Abstract: Background: U.S. Veterans have a greater prevalence and earlier onset of cardiovascular disease than non-Veterans. Thus, blood pressure (BP) control is particularly beneficial for younger Veterans, discharged after October 1, 2001 (ie, post-9/11). Objectives: The objective of the study was to assess BP control and maintenance by sociodemographic characteristics among post-9/11-era Veterans with new-onset hypertension. Methods: This retrospective cohort study included data from all post-9/11 Veterans who received care in U.S. Veterans Affairs medical centers, October 1, 2001-September 30, 2023 (n = 1,280,441). Hypertension was defined as the first diagnosis, antihypertensive fill, or >= 2 outpatient BP >= 140/90 mm Hg. Exposures were sex, race, and ethnicity. The Social Deprivation Index was calculated from zip codes. Logistic regression tested associations between sociodemographic variables and BP control (<140/90 mm Hg), 1, 2, and 5 years after hypertension onset, while covarying demographics, behavioral, and clinical factors.

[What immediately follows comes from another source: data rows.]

Lemma warningEntry_spec e :
  warningEntry e = true ->
  severity e = Warning /\ severity e = spec_severity (type e).
Proof.
  unfold warningEntry.
  destruct (type e), (severity e); intros H; try discriminate; simpl; auto.
Qed.

Lemma isCritical_spec e :
  isCritical e = true <-> severity e = Critical \/ severity e = Error.
Proof.
  unfold isCritical. destruct (severity e); split; intros H; auto;
    try discriminate; destruct H; discriminate.
Qed.

Lemma forallb_In {A} (f : A -> bool) l x :
  forallb f l = true -> In x l -> f x = true.
Proof. intros H. rewrite forallb_forall in H. apply H. Qed.

Lemma filter_nonempty_existsb {A} (f : A -> bool) l :
  (0 <? length (filter f l)) = existsb f l.
Proof.
  induction l as [|x l IH]; simpl; [reflexivity|].
  destruct (f x); simpl; [reflexivity | exact IH].
Qed.

(** C1, as amended.  Every entry that a listener or the content check
    appends to the two collections has the severity that the table assigns
    to its type; so has every entry of a result with [success] true.  The
    one error of a navigation-failure result is outside the table: its
    type is network-other and its severity is critical. *)
Theorem collected_severity_follows_type
    (nanoid : nat -> jstring) (clock : nat -> Z)
    (config : RuntimeMonitorConfig) (br : Browser)
    (o : outcome RuntimeMonitorResult) (w' : World) :
  session nanoid clock config br = (o, w') ->
  (forall e, In e (st_errors w') \/ In e (st_warnings w') ->
             severity e = spec_severity (type e))
  /\ (forall r, o = Ok r ->
        (success r = true ->
         forall e, In e (errors r) \/ In e (warnings r) ->
                   severity e = spec_severity (type e))
        /\ (success r = false ->
            exists e, errors r = [e] /\ warnings r = []
                      /\ type e = NetworkOther /\ severity e = Critical)).
Proof.
  intros H.
  destruct (session_shape nanoid clock config br) as (o2 & w2 & E & He & Hw & Hs).
  rewrite E in H. inv H.
  assert (Hall : forall e, In e (st_errors w') \/ In e (st_warnings w') ->
                           severity e = spec_severity (type e)).
  { intros e [Hin | Hin].
    - apply errorEntry_spec. eapply forallb_In; eassumption.
    - apply warningEntry_spec. eapply forallb_In; eassumption. }
  split; [exact Hall|].
  intros r ->. destruct Hs as (_ & _ & _ & Hs).
  destruct (navigation br) as [navError|].
  - destruct Hs as (i & ts & d & ->). simpl. split; [discriminate|].
    intros _. eexists. repeat split.
  - destruct Hs as (d & ->). simpl. split; [|discriminate].
    intros _. exact Hall.
Qed.

(** C2.  The result of a session has [hasErrors] true exactly when its
    errors list holds an item of severity critical or error; a result
    whose errors list holds no such item has [hasErrors] false. *)
Theorem hasErrors_iff_critical_or_error
    (nanoid : nat -> jstring) (clock : nat -> Z)
    (config : RuntimeMonitorConfig) (br : Browser)
    (r : RuntimeMonitorResult) (w' : World) :
  session nanoid clock config br = (Ok r, w') ->
  (hasErrors r = true <->
   exists e, In e (errors r) /\ (severity e = Critical \/ severity e = Error))
  /\ ((forall e, In e (errors r) -> severity e <> Critical /\ severity e <> Error) ->
      hasErrors r = false).
Proof.
  intros H.
  assert (Hiff : hasErrors r = true <->
                 exists e, In e (errors r) /\ (severity e = Critical \/ severity e = Error)).
  { apply returned in H as (_ & _ & _ & _ & _ & [Hf | Hs]).
    - destruct Hf as (navError & i & ts & d & _ & ->). simpl. split; [|reflexivity].
      intros _. eexists. split; [left; reflexivity|]. simpl. auto.
    - destruct Hs as (_ & _ & _ & _ & Hh & _). rewrite Hh, filter_nonempty_existsb.
      rewrite existsb_exists. split; intros (e & Hin & He); exists e; split; auto;
        now apply isCritical_spec. }
  split; [exact Hiff|].
  intros Hno. apply not_true_is_false. intros Hh.
  apply Hiff in Hh as (e & Hin & Hsev).
  destruct (Hno e Hin) as [H1 H2]. destruct Hsev; contradiction.
Qed.

(** C5.  In the result of a session, on the navigation-failure path as on
    the success path, [summary.totalErrors] is the length of the errors
    list plus the length of the warnings list. *)
Theorem totalErrors_counts_both_lists
    (nanoid : nat -> jstring) (clock : nat -> Z)
    (config : RuntimeMonitorConfig) (br : Browser)
    (r : RuntimeMonitorResult) (w' : World) :
  session nanoid clock config br = (Ok r, w') ->
  totalErrors (summary r) = length (errors r) + length (warnings r).
Proof.
  intros H. apply returned in H as (_ & _ & _ & _ & _ & [Hf | Hs]).
  - destruct Hf as (navError & i & ts & d & _ & ->). reflexivity.
  - destruct Hs as (_ & _ & _ & _ & _ & ->). reflexivity.
Qed.

(** C9.  Whatever a session appends to its errors collection has severity
    critical or error, and whatever it appends to its warnings collection
    has severity warning; the same holds of the two lists of a returned
    result, for which [hasErrors] is therefore equivalent to the errors
    list not being empty. *)
Theorem severity_segregation
    (nanoid : nat -> jstring) (clock : nat -> Z)
    (config : RuntimeMonitorConfig) (br : Browser)
    (o : outcome RuntimeMonitorResult) (w' : World) :
  session nanoid clock config br = (o, w') ->
  (forall e, In e (st_errors w') -> severity e = Critical \/ severity e = Error)
  /\ (forall e, In e (st_warnings w') -> severity e = Warning)
  /\ (forall r, o = Ok r ->
        (forall e, In e (errors r) -> severity e = Critical \/ severity e = Error)
        /\ (forall e, In e (warnings r) -> severity e = Warning)
        /\ (hasErrors r = true <-> errors r <> [])).
Proof.
  intros H.
  destruct (session_shape nanoid clock config br) as (o2 & w2 & E & He & Hw & Hs).
  rewrite E in H. inv H.
  assert (HE : forall e, In e (st_errors w') -> severity e = Critical \/ severity e = Error).
  { intros e Hin. apply errorEntry_spec. eapply forallb_In; eassumption. }
  assert (HW : forall e, In e (st_warnings w') -> severity e = Warning).
  { intros e Hin. apply warningEntry_spec. eapply forallb_In; eassumption. }
  repeat split; auto; subst o; destruct Hs as (_ & _ & _ & Hs);
    destruct (navigation br) as [navError|].
  - destruct Hs as (i & ts & d & ->). simpl in *. intuition (subst; auto).
  - destruct Hs as (d & ->). simpl in *. auto.
  - destruct Hs as (i & ts & d & ->). simpl in *. contradiction.
  - destruct Hs as (d & ->). simpl in *. auto.
  - destruct Hs as (i & ts & d & ->). simpl. discriminate.
  - destruct Hs as (d & ->). simpl. intros Hh Hnil. rewrite Hnil in Hh. discriminate.
  - destruct Hs as (i & ts & d & ->). reflexivity.
  - destruct Hs as (d & ->). simpl. intros Hne.
    destruct (st_errors w') as [|e l]; [congruence|].
    simpl in He. apply andb_true_iff in He as [He _].
    apply errorEntry_spec in He as (_ & _ & Hc). simpl. now rewrite Hc.
Qed.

Results: Overall, 31% of patients met the hypertension criteria and had adequate follow-up (n = 398,732; median age: 37 years, 10% women, 63% non-Hispanic [NH] White). One year after onset, 43% of men and 60% of women achieved BP control, improving to 59% and 67% by 5 years. After adjustment, women had greater odds of control at 1 year (OR: 1.85; 95% CI: 1.81-1.90), which remained at 5 years (OR: 1.39; 95% CI: 1.34-1.44). Relative to NH White patients, Hispanic patients had 23% to 17% greater control odds, and NH Black patients had 10% to 23% lower odds through 5 years. Inclusion of the social Deprivation Index did not change these results. Conclusions: The first year of hypertension management portends future differences in BP control. Earlier strategies are needed to improve BP control in a population at high-risk for cardiovascular disease.